Dataset entries:
(** * Brain-region intron filter: a shallow embedding of [app.py]

  The development follows the source top-down: Python string helpers,
  [parse_attributes], the annotation reader, the table objects and the
  heap they live in, [extract_introns], [overlaps],
  [introns_in_brain_regions], the coordinate merge and [main].

  Python [str] values are Rocq strings, one [ascii] per code point
  (code points below 256).  Integer columns are [Z]. *)

From Stdlib Require Import ZArith Ascii String Lia.
From stdpp Require Import base option list sorting strings gmap.

Local Open Scope Z_scope.

(** ** Exceptions and results *)

Inductive exn :=
| ValueError
| KeyError (key : string)
| TypeError.

Inductive result (A : Type) :=
| Ok (a : A)
| Raise (e : exn).
Arguments Ok {A} a.
Arguments Raise {A} e.

(** ** Python string methods *)

Module Py.

Definition space : ascii := " "%char.
Definition semicolon : ascii := ";"%char.
Definition dquote : ascii := "034"%char.

(** [str.isspace] on one code point below 256. *)
Definition isspace (c : ascii) : bool :=
  let n := N_of_ascii c in
  ((9 <=? n) && (n <=? 13) || (28 <=? n) && (n <=? 32)
   || (n =? 133) || (n =? 160))%N.

Definition is_char (c d : ascii) : bool := bool_decide (c = d).

Fixpoint lstrip_by (p : ascii -> bool) (s : string) : string :=
  match s with
  | EmptyString => EmptyString
  | String c s' => if p c then lstrip_by p s' else s
  end.

Fixpoint rstrip_by (p : ascii -> bool) (s : string) : string :=
  match s with
  | EmptyString => EmptyString
  | String c s' =>
      match rstrip_by p s' with
      | EmptyString => if p c then EmptyString else String c EmptyString
      | r => String c r
      end
  end.

Definition strip_by (p : ascii -> bool) (s : string) : string :=
  rstrip_by p (lstrip_by p s).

REQUIRED ACTION: Give back every line above, unchanged.

SOLVED PROBLEM:
(** * Brain-region intron filter: a shallow embedding of [app.py]

  The development follows the source top-down: Python string helpers,
  [parse_attributes], the annotation reader, the table objects and the
  heap they live in, [extract_introns], [overlaps],
  [introns_in_brain_regions], the coordinate merge and [main].

  Python [str] values are Rocq strings, one [ascii] per code point
  (code points below 256).  Integer columns are [Z]. *)

From Stdlib Require Import ZArith Ascii String Lia.
From stdpp Require Import base option list sorting strings gmap.

Local Open Scope Z_scope.

(** ** Exceptions and results *)

Inductive exn :=
| ValueError
| KeyError (key : string)
| TypeError.

Inductive result (A : Type) :=
| Ok (a : A)
| Raise (e : exn).
Arguments Ok {A} a.
Arguments Raise {A} e.

(** ** Python string methods *)

Module Py.

Definition space : ascii := " "%char.
Definition semicolon : ascii := ";"%char.
Definition dquote : ascii := "034"%char.

(** [str.isspace] on one code point below 256. *)
Definition isspace (c : ascii) : bool :=
  let n := N_of_ascii c in
  ((9 <=? n) && (n <=? 13) || (28 <=? n) && (n <=? 32)
   || (n =? 133) || (n =? 160))%N.

Definition is_char (c d : ascii) : bool := bool_decide (c = d).

Fixpoint lstrip_by (p : ascii -> bool) (s : string) : string :=
  match s with
  | EmptyString => EmptyString
  | String c s' => if p c then lstrip_by p s' else s
  end.

Fixpoint rstrip_by (p : ascii -> bool) (s : string) : string :=
  match s with
  | EmptyString => EmptyString
  | String c s' =>
      match rstrip_by p s' with
      | EmptyString => if p c then EmptyString else String c EmptyString
      | r => String c r
      end
  end.

Definition strip_by (p : ascii -> bool) (s : string) : string :=
  rstrip_by p (lstrip_by p s).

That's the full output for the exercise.